INSTRUCTIONS FOR THE TASK — Write out exactly the lines from the start of the entries through the one that contains "path ∈ named before", including both.

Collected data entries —
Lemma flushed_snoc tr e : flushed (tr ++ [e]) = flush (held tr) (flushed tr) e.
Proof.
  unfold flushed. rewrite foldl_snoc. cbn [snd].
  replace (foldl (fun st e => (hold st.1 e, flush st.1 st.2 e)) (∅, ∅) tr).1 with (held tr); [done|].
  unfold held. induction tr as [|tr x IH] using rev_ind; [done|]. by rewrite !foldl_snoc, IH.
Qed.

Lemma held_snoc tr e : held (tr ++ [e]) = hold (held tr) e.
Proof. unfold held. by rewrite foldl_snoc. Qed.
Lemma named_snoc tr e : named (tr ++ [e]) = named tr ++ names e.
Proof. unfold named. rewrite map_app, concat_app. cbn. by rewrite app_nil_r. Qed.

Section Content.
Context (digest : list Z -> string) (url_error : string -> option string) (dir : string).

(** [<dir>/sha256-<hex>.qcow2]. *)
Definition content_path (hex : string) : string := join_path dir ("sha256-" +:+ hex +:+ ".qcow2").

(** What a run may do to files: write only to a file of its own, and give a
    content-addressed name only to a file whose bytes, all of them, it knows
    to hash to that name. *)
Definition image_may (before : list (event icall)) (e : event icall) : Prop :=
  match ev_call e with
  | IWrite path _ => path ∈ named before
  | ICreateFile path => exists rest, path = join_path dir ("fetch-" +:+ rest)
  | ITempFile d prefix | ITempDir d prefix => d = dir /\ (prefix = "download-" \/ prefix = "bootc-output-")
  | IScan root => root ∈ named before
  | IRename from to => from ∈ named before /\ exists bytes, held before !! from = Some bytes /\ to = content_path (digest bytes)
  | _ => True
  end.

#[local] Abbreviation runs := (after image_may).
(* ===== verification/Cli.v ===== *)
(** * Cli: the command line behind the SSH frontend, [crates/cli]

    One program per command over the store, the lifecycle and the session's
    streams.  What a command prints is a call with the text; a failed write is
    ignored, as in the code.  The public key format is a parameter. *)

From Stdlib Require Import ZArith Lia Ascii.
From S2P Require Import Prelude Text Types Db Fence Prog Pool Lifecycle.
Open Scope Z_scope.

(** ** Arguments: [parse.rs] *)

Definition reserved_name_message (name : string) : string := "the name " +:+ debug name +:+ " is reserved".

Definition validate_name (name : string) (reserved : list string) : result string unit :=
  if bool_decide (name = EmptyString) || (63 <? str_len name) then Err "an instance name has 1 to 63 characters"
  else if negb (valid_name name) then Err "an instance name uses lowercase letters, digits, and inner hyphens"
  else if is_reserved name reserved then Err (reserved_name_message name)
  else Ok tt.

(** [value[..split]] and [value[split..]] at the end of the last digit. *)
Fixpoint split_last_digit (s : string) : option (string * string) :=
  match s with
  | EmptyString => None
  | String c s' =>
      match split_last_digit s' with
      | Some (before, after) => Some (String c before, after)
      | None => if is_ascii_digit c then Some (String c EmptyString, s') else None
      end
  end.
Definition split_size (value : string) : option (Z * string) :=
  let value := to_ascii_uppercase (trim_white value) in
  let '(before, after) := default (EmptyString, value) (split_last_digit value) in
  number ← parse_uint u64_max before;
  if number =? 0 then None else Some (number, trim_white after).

OUTPUT —
Lemma flushed_snoc tr e : flushed (tr ++ [e]) = flush (held tr) (flushed tr) e.
Proof.
  unfold flushed. rewrite foldl_snoc. cbn [snd].
  replace (foldl (fun st e => (hold st.1 e, flush st.1 st.2 e)) (∅, ∅) tr).1 with (held tr); [done|].
  unfold held. induction tr as [|tr x IH] using rev_ind; [done|]. by rewrite !foldl_snoc, IH.
Qed.

Lemma held_snoc tr e : held (tr ++ [e]) = hold (held tr) e.
Proof. unfold held. by rewrite foldl_snoc. Qed.
Lemma named_snoc tr e : named (tr ++ [e]) = named tr ++ names e.
Proof. unfold named. rewrite map_app, concat_app. cbn. by rewrite app_nil_r. Qed.

Section Content.
Context (digest : list Z -> string) (url_error : string -> option string) (dir : string).

(** [<dir>/sha256-<hex>.qcow2]. *)
Definition content_path (hex : string) : string := join_path dir ("sha256-" +:+ hex +:+ ".qcow2").

(** What a run may do to files: write only to a file of its own, and give a
    content-addressed name only to a file whose bytes, all of them, it knows
    to hash to that name. *)
Definition image_may (before : list (event icall)) (e : event icall) : Prop :=
  match ev_call e with
  | IWrite path _ => path ∈ named before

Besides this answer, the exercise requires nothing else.